[[ GIVEN RECORDS open ]]
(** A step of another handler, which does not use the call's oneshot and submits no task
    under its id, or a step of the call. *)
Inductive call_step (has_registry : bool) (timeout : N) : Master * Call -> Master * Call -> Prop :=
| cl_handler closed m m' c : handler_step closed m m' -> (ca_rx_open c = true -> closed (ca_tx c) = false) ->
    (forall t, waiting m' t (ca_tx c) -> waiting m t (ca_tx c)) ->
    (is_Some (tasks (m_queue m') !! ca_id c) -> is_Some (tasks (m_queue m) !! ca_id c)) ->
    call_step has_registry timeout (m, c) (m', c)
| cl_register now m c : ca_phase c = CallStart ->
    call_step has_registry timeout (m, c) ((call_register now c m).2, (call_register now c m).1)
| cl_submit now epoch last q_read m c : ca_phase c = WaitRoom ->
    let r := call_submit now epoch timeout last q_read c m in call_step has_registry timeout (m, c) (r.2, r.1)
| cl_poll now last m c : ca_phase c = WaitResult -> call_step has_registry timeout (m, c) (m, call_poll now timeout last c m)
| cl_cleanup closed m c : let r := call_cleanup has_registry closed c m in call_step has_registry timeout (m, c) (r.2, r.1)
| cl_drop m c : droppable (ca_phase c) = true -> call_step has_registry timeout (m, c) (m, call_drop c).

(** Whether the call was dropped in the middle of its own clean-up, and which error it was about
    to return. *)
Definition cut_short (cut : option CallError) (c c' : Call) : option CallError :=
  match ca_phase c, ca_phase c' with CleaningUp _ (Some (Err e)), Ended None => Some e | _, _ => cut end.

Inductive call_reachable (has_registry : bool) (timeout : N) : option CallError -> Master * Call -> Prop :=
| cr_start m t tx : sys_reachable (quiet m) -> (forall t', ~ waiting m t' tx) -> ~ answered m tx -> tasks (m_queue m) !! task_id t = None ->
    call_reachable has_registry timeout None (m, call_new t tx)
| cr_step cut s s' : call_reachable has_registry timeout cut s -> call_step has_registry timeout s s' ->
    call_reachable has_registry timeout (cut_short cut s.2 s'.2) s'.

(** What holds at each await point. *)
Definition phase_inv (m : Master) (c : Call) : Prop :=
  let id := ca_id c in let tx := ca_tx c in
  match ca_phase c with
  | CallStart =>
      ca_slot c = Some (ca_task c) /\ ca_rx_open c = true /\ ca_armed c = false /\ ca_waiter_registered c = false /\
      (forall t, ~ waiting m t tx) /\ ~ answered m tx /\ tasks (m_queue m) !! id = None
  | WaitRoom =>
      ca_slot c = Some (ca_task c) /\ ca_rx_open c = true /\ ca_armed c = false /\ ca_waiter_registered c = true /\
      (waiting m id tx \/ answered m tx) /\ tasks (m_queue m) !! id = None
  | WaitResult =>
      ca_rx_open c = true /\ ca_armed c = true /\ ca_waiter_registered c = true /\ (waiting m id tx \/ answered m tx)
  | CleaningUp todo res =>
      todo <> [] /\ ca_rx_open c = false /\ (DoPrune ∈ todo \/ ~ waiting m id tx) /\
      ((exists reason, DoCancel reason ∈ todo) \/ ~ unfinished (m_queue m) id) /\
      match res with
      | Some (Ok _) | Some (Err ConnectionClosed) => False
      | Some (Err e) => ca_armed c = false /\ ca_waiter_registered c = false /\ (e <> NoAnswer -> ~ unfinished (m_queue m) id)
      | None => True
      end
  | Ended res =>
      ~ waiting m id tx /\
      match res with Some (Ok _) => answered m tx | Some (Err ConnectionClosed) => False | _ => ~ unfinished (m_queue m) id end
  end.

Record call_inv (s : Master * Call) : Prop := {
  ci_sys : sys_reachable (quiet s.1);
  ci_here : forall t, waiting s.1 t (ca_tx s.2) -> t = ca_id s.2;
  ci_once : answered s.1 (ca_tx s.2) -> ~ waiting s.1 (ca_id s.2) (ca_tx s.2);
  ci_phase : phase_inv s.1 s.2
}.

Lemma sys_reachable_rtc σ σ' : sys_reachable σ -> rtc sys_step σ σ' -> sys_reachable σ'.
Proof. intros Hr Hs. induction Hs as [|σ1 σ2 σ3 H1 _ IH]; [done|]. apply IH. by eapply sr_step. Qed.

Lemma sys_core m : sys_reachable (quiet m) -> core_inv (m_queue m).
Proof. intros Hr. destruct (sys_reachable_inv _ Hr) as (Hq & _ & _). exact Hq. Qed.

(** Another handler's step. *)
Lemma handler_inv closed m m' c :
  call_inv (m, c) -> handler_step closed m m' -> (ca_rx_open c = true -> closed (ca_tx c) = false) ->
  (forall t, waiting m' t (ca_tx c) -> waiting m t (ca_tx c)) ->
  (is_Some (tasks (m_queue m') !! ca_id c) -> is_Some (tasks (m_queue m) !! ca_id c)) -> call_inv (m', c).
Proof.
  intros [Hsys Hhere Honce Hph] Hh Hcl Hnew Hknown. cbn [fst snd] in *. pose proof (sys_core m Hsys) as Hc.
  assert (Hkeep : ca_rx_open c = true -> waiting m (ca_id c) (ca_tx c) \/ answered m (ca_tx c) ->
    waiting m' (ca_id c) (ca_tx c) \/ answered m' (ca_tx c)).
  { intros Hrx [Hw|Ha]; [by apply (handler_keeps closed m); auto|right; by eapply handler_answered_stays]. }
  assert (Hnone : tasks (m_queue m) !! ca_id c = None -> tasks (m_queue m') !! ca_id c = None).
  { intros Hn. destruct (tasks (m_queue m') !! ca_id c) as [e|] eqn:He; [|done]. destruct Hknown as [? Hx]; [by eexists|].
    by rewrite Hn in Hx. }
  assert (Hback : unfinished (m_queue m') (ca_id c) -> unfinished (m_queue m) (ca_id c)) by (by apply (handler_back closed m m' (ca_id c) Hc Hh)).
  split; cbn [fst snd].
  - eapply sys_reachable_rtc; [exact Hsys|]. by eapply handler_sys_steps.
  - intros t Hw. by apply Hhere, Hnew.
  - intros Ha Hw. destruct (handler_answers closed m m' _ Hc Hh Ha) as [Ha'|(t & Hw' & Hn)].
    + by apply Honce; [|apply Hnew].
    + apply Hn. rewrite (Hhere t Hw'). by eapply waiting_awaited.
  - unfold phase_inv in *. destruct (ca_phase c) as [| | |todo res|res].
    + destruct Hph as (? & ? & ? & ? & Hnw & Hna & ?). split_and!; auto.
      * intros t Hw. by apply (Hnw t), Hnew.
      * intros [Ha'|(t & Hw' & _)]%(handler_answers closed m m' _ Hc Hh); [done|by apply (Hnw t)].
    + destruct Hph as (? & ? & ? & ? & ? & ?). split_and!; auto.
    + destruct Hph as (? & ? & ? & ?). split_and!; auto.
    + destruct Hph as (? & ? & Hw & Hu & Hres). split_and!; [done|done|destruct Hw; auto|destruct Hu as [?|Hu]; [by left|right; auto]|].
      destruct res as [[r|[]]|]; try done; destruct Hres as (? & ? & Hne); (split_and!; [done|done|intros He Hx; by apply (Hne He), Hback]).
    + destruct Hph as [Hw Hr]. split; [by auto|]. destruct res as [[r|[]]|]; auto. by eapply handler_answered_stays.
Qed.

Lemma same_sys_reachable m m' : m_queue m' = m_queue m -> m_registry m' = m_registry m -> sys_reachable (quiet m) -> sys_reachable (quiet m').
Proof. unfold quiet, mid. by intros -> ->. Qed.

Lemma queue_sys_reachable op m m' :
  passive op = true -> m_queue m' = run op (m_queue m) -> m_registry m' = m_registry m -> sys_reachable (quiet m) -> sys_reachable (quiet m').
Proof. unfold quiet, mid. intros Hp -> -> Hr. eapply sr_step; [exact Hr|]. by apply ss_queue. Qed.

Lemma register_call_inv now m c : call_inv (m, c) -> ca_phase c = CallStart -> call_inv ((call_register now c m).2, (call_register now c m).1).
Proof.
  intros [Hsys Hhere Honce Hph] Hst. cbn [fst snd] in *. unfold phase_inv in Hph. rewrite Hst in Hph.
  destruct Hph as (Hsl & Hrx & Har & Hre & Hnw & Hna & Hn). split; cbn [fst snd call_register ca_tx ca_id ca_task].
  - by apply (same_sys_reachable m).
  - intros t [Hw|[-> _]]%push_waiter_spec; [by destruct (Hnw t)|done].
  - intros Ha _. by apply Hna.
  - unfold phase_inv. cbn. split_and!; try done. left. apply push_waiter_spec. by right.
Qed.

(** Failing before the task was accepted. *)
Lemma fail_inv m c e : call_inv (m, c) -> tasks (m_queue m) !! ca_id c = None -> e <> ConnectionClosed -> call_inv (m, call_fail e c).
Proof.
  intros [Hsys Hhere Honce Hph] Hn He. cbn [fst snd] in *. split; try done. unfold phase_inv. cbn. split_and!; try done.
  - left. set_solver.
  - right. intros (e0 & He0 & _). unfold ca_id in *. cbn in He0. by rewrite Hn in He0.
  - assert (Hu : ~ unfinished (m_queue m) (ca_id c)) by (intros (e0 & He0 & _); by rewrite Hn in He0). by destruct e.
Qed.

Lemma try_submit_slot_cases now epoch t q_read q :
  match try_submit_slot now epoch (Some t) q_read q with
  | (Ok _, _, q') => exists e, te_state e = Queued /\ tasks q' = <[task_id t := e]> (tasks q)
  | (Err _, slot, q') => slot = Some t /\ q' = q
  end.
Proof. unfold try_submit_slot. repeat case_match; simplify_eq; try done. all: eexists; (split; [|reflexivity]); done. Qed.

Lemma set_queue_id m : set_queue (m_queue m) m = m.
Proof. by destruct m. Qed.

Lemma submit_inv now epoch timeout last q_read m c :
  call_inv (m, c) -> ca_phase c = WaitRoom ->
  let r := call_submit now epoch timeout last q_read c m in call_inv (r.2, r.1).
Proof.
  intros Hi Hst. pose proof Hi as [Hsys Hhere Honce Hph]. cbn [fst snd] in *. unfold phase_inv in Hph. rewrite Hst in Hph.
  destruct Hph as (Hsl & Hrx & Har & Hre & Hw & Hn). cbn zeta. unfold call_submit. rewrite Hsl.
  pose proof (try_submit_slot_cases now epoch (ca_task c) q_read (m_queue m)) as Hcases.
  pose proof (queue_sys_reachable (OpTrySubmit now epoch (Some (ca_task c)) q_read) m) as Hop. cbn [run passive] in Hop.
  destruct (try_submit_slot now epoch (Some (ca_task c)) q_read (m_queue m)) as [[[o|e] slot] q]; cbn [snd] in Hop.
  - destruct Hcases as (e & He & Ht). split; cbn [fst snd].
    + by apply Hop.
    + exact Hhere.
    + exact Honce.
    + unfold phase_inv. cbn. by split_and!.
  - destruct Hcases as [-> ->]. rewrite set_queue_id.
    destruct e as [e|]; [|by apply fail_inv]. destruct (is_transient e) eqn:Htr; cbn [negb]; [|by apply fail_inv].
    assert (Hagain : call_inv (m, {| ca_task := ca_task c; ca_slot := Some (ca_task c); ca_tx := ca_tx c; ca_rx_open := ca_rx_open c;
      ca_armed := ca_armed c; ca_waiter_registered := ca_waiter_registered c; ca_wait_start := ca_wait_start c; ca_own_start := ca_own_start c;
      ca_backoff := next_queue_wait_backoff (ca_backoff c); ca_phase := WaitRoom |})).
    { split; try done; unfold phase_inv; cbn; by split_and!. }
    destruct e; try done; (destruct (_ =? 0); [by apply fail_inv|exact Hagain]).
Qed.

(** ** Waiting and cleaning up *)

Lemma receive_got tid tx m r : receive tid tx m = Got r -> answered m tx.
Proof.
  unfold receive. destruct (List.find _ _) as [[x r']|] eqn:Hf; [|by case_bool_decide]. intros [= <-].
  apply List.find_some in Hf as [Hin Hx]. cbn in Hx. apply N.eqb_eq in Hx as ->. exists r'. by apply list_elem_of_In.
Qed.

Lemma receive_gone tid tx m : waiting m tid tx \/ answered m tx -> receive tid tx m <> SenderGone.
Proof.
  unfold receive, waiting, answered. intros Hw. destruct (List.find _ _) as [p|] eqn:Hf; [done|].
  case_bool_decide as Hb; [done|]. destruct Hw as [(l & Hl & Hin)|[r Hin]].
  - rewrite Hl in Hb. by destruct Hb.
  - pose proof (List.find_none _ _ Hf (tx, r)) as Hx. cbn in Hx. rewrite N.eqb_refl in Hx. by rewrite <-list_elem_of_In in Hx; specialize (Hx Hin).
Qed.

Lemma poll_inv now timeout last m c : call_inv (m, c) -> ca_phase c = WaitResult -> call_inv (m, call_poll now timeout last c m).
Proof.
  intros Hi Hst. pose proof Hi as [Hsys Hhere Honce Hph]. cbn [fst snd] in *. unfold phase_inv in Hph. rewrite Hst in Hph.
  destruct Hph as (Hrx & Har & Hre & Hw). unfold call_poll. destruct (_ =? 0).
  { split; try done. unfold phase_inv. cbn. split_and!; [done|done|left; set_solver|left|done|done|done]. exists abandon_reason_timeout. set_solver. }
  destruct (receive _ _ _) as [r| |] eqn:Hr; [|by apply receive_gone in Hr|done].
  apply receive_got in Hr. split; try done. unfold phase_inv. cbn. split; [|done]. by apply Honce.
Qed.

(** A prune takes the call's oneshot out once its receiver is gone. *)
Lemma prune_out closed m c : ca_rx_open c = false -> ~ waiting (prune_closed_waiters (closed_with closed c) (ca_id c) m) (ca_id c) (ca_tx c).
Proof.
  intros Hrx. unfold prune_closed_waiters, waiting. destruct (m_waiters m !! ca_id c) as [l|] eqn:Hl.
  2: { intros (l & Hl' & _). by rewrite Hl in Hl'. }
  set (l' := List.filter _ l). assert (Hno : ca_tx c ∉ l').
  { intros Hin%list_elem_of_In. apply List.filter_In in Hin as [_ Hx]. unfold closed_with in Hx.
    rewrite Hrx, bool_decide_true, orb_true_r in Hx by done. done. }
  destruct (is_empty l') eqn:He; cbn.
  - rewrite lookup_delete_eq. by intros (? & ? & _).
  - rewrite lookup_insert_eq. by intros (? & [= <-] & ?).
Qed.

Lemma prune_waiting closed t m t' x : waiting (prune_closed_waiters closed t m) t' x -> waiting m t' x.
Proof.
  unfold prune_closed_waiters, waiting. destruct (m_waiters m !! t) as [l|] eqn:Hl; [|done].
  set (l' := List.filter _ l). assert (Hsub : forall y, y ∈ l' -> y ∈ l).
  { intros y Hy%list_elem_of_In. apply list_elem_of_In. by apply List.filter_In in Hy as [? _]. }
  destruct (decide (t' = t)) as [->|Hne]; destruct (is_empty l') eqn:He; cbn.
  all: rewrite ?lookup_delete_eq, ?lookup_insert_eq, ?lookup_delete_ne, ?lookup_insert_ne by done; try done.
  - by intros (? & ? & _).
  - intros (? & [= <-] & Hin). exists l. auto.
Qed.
[[ GIVEN RECORDS closed ]]
Reproduce the entries above exactly, but only the lines between the line holding "under its id, or a step of the call. *)" and the line holding "call_step has_registry timeout (m, c) (m', c)", inclusive.

    under its id, or a step of the call. *)
Inductive call_step (has_registry : bool) (timeout : N) : Master * Call -> Master * Call -> Prop :=
| cl_handler closed m m' c : handler_step closed m m' -> (ca_rx_open c = true -> closed (ca_tx c) = false) ->
    (forall t, waiting m' t (ca_tx c) -> waiting m t (ca_tx c)) ->
    (is_Some (tasks (m_queue m') !! ca_id c) -> is_Some (tasks (m_queue m) !! ca_id c)) ->
    call_step has_registry timeout (m, c) (m', c)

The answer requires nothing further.